## Problem description
Down to the final line, reproduce the entries that follow exactly.

[Opening The input section]

Lemma fell_success obs h :
  health_inv obs h -> fell config (obs ++ [true]) <-> nh_healthy h = false /\ (nh_successes h + 1 < success_threshold config)%nat.
Proof.
  intros [_ Hs Hh]. split.
  - intros (pre & post & He & Hno). destruct post as [|x post _] using rev_ind.
    { exfalso. rewrite app_nil_r in He. destruct (Nat.max 1 (failure_threshold config)) eqn:E; [lia|].
      rewrite replicate_S_end, app_assoc in He. apply app_inj_tail in He as [_ He]. done. }
    rewrite !app_assoc in He. apply app_inj_tail in He as [He <-]. rewrite <- app_assoc in He. split.
    + apply Hh. exists pre, post. split; [done|]. intros (l1 & l2 & ->). apply Hno. exists l1, (l2 ++ [true]). by rewrite <- !app_assoc.
    + destruct (decide (nh_successes h + 1 < success_threshold config)%nat) as [|Hge]; [done|exfalso]. apply Hno.
      destruct Hs as (l0 & -> & _). set (S' := Nat.max 1 (success_threshold config)) in *.
      destruct (Nat.max 1 (failure_threshold config)) as [|F] eqn:E; [lia|].
      destruct (ends_within _ _ _ _ _ He) as (p0 & ->).
      exists (p0 ++ replicate (nh_successes h + 1 - S') true), [].
      rewrite app_nil_r, <- !app_assoc, <- replicate_add, <- replicate_S_end. f_equal. f_equal. lia.
  - intros [Hdown Hfew]. apply Hh in Hdown as (pre & post & -> & Hno). exists pre, (post ++ [true]).
    rewrite <- !app_assoc. split; [done|]. intros (l1 & l2 & He). destruct l2 as [|x l2 _] using rev_ind.
    + rewrite app_nil_r in He. destruct Hs as (l0 & Hobs & Hlast).
      assert (Hmax : (Nat.max 1 (success_threshold config) <= S (nh_successes h))%nat).
      { apply (ends_with_max _ _ true ((pre ++ replicate (Nat.max 1 (failure_threshold config)) false ++ post) ++ [true])
          (pre ++ replicate (Nat.max 1 (failure_threshold config)) false ++ l1)).
        - apply ends_with_snoc. exists l0. done.
        - rewrite <- !app_assoc. by rewrite He. }
      lia.
    + apply Hno. rewrite !app_assoc in He. apply app_inj_tail in He as [He _]. exists l1, l2. by rewrite He, <- app_assoc.
Qed.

[Closing The input section]

## Written response
Lemma fell_success obs h :
  health_inv obs h -> fell config (obs ++ [true]) <-> nh_healthy h = false /\ (nh_successes h + 1 < success_threshold config)%nat.
Proof.
  intros [_ Hs Hh]. split.
  - intros (pre & post & He & Hno). destruct post as [|x post _] using rev_ind.
    { exfalso. rewrite app_nil_r in He. destruct (Nat.max 1 (failure_threshold config)) eqn:E; [lia|].
      rewrite replicate_S_end, app_assoc in He. apply app_inj_tail in He as [_ He]. done. }
    rewrite !app_assoc in He. apply app_inj_tail in He as [He <-]. rewrite <- app_assoc in He. split.
    + apply Hh. exists pre, post. split; [done|]. intros (l1 & l2 & ->). apply Hno. exists l1, (l2 ++ [true]). by rewrite <- !app_assoc.
    + destruct (decide (nh_successes h + 1 < success_threshold config)%nat) as [|Hge]; [done|exfalso]. apply Hno.
      destruct Hs as (l0 & -> & _). set (S' := Nat.max 1 (success_threshold config)) in *.
      destruct (Nat.max 1 (failure_threshold config)) as [|F] eqn:E; [lia|].
      destruct (ends_within _ _ _ _ _ He) as (p0 & ->).
      exists (p0 ++ replicate (nh_successes h + 1 - S') true), [].
      rewrite app_nil_r, <- !app_assoc, <- replicate_add, <- replicate_S_end. f_equal. f_equal. lia.
  - intros [Hdown Hfew]. apply Hh in Hdown as (pre & post & -> & Hno). exists pre, (post ++ [true]).
    rewrite <- !app_assoc. split; [done|]. intros (l1 & l2 & He). destruct l2 as [|x l2 _] using rev_ind.
    + rewrite app_nil_r in He. destruct Hs as (l0 & Hobs & Hlast).
      assert (Hmax : (Nat.max 1 (success_threshold config) <= S (nh_successes h))%nat).
      { apply (ends_with_max _ _ true ((pre ++ replicate (Nat.max 1 (failure_threshold config)) false ++ post) ++ [true])
          (pre ++ replicate (Nat.max 1 (failure_threshold config)) false ++ l1)).
        - apply ends_with_snoc. exists l0. done.
        - rewrite <- !app_assoc. by rewrite He. }
      lia.
    + apply Hno. rewrite !app_assoc in He. apply app_inj_tail in He as [He _]. exists l1, l2. by rewrite He, <- app_assoc.
Qed.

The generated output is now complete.